*Records for this exercise*.
────────
Lemma red_led_shows_waiting_for_release_witness :
  RED_LED (snd (run ([Run; Run] ++ scenario 63) power_up)) = true <->
  isr (snd (run ([Run; Run] ++ scenario 63) power_up)) = Some RISING.
Proof.
  apply (red_led_shows_waiting_for_release ([Run; Run] ++ scenario 63));
    vm_compute; discriminate.
Defined.

(** ** What the green LED and the flash interval show *)
















(** ** The state counts the presses *)

Lemma exec_indicator : forall p m,
  p <> L91 ->
  state (snd (exec (p, m))) = state m
  /\ pressed (snd (exec (p, m))) = match p with L73 => true | _ => pressed m end.
Proof.
  intros p m Hp. destruct p; try congruence; case_exec; split; try reflexivity;
    clear; by_cases.
Qed.

Lemma successor_mod4 : forall s,
  indicator_state s -> successor s = (s + 1) mod 4 /\ indicator_state (successor s).
Proof.
  intros s [-> | [-> | [-> | ->]]]; split; try reflexivity;
    unfold indicator_state; cbn; auto.
Qed.

Lemma service_counts : forall m,
  indicator_state (state m) ->
  indicator_state (state (service m))
  /\ pressed (service m) = false
  /\ state (service m) mod 4 = (state m + if pressed m then 1 else 0) mod 4.
Proof.
  intros m Hs. unfold service. destruct (pressed m) eqn:E.
  - rewrite state_transition.
    assert (Est : state (set_pressed false m) = state m) by (destruct m; reflexivity).
    rewrite Est. destruct (successor_mod4 _ Hs) as [-> Hi].
    split; [|split].
    + exact Hi.
    + clear. by_cases.
    + apply Z.mod_mod. discriminate.
  - rewrite Z.add_0_r. auto.
Qed.

Lemma mod4_succ : forall a n,
  a mod 4 = Z.of_nat n mod 4 -> (a + 1) mod 4 = Z.of_nat (S n) mod 4.
Proof.
  intros a n H. rewrite Nat2Z.inj_succ. unfold Z.succ.
  rewrite <- Zplus_mod_idemp_l, H, Zplus_mod_idemp_l. reflexivity.
Qed.

Lemma pc_eq_L91 : forall p, p = L91 \/ p <> L91.
Proof. intros p. destruct p; auto; right; discriminate. Qed.

Lemma counted_exec : forall c, presses_counted c -> presses_counted (exec c).
Proof.
  intros [p m] (Hs & Hc & Hf). unfold presses_counted, owed in *.
  cbn [fst snd] in Hs, Hc, Hf.
  destruct (pc_eq_L91 p) as [-> | Hp].
  - cbn [exec fst snd flag_may_be_set].
    destruct (service_counts m Hs) as (S1 & S2 & S3).
    destruct (service_frame m) as (_ & _ & _ & _ & _ & -> & _).
    rewrite S2, Z.add_0_r, S3. auto.
  - destruct (exec_indicator p m Hp) as [Es Ep].
    pose proof (report_only_on_line_70 p m) as Er.
    revert Es Ep Er.
    destruct p; try congruence; cbn [exec];
      try match goal with
          | |- context [if ?b then (_, _) else _] => destruct b
          end;
      cbn [fst snd flag_may_be_set] in *; intros Es Ep Er;
      try rewrite Es; try rewrite Ep; try rewrite Er;
      try (rewrite (Hf eq_refl) in *);
      (split; [exact Hs | split; [| auto; intros X; discriminate X]]);
      try exact Hc;
      try (rewrite Z.add_0_r in Hc; apply mod4_succ, Hc).
Qed.

Lemma counted_frame : forall p m m',
  state m' = state m -> pressed m' = pressed m -> serial m' = serial m ->
  presses_counted (p, m) -> presses_counted (p, m').
Proof.
  unfold presses_counted, owed, pressed_events. cbn [fst snd].
  intros p m m' -> -> ->. auto.
Qed.

Lemma counted_loop : forall m,
  presses_counted (L69a, m) -> presses_counted (L69a, loop m).
Proof.
  intros m (Hs & Hc & Hf). unfold presses_counted, owed in *. cbn [fst snd] in *.
  specialize (Hf eq_refl). rewrite Hf in Hc.
  destruct (loop_effects m) as (E1 & E2 & E3 & _).
  rewrite E1, E2, E3, Hf, orb_false_r.
  destruct (successor_mod4 _ Hs) as [Em Hi].
  destruct (press_settled m).
  - split; [exact Hi|]. split; [|auto].
    rewrite Em, Z.add_0_r, Z.mod_mod by discriminate.
    rewrite Z.add_0_r in Hc. replace (pressed_events m + 1)%nat with (S (pressed_events m)) by lia.
    apply mod4_succ, Hc.
  - rewrite Nat.add_0_r. auto.
Qed.

Lemma counted_step : forall c ev, presses_counted c -> presses_counted (step c ev).
Proof.
  intros [p m] ev H. destruct ev as [|e| |]; cbn [step fst snd].
  - revert H. apply counted_frame;
      destruct m as [ck s2 i r g se lt fc rc pr ld fl lf ft st]; reflexivity.
  - revert H. apply counted_frame;
      destruct m as [ck s2 [[|]|] r g se lt fc rc pr ld fl lf ft st], e; reflexivity.
  - apply counted_exec, H.
  - destruct p; try exact H. apply counted_loop, H.
Qed.

Lemma counted_run : forall tr c, presses_counted c -> presses_counted (run tr c).
Proof.
  induction tr as [|ev tr IH]; intros c H; [exact H|].
  cbn [run fold_left]. apply IH, counted_step, H.
Qed.

Lemma counted_power_up : presses_counted power_up.
Proof. repeat split. left. reflexivity. Qed.

(** X9.  In every trace from power-up, with interrupts anywhere, whenever
    the main program is at the top of [loop] the state is the number of
    presses reported on the serial line, modulo 4: the state machine takes
    every reported press exactly once. *)
Theorem state_counts_the_presses : forall tr,
  fst (run tr power_up) = L69a ->
  state (snd (run tr power_up)) =
  Z.of_nat (pressed_events (snd (run tr power_up))) mod 4.
Proof.
  intros tr Hp.
  destruct (counted_run tr power_up counted_power_up) as (Hs & Hc & Hf).
  unfold owed in Hc. rewrite Hp in Hc, Hf. rewrite (Hf eq_refl), Z.add_0_r in Hc.
  rewrite <- Hc. symmetry. apply Z.mod_small.
  destruct Hs as [-> | [-> | [-> | ->]]]; cbv; split; congruence.
Qed.

Lemma state_counts_the_presses_witness :
  state (snd (run ([Run; Run] ++ scenario 63) power_up)) =
  Z.of_nat (pressed_events (snd (run ([Run; Run] ++ scenario 63) power_up))) mod 4.
Proof.
  apply (state_counts_the_presses ([Run; Run] ++ scenario 63)).
  vm_compute. reflexivity.
Defined.

(** ** A burst, then quiet *)

Lemma run_ticks : forall k p m, run (repeat Tick k) (p, m) = (p, wait k m).
Proof.
  induction k as [|k IH]; intros p m; [reflexivity|].
  cbn [repeat run fold_left step fst snd]. fold (run (repeat Tick k) (p, tick m)).
  rewrite IH. unfold wait. rewrite Nat.iter_succ_r. reflexivity.
Qed.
────────
*Problem*. The lines above from the one with "intros a n H." through the one with "cbn [fst snd flag_may_be_set]" are to be duplicated exactly, ends included, with nothing added.

*Response*.
  intros a n H. rewrite Nat2Z.inj_succ. unfold Z.succ.
  rewrite <- Zplus_mod_idemp_l, H, Zplus_mod_idemp_l. reflexivity.
Qed.

Lemma pc_eq_L91 : forall p, p = L91 \/ p <> L91.
Proof. intros p. destruct p; auto; right; discriminate. Qed.

Lemma counted_exec : forall c, presses_counted c -> presses_counted (exec c).
Proof.
  intros [p m] (Hs & Hc & Hf). unfold presses_counted, owed in *.
  cbn [fst snd] in Hs, Hc, Hf.
  destruct (pc_eq_L91 p) as [-> | Hp].
  - cbn [exec fst snd flag_may_be_set].
    destruct (service_counts m Hs) as (S1 & S2 & S3).
    destruct (service_frame m) as (_ & _ & _ & _ & _ & -> & _).
    rewrite S2, Z.add_0_r, S3. auto.
  - destruct (exec_indicator p m Hp) as [Es Ep].
    pose proof (report_only_on_line_70 p m) as Er.
    revert Es Ep Er.
    destruct p; try congruence; cbn [exec];
      try match goal with
          | |- context [if ?b then (_, _) else _] => destruct b
          end;
      cbn [fst snd flag_may_be_set] in *; intros Es Ep Er;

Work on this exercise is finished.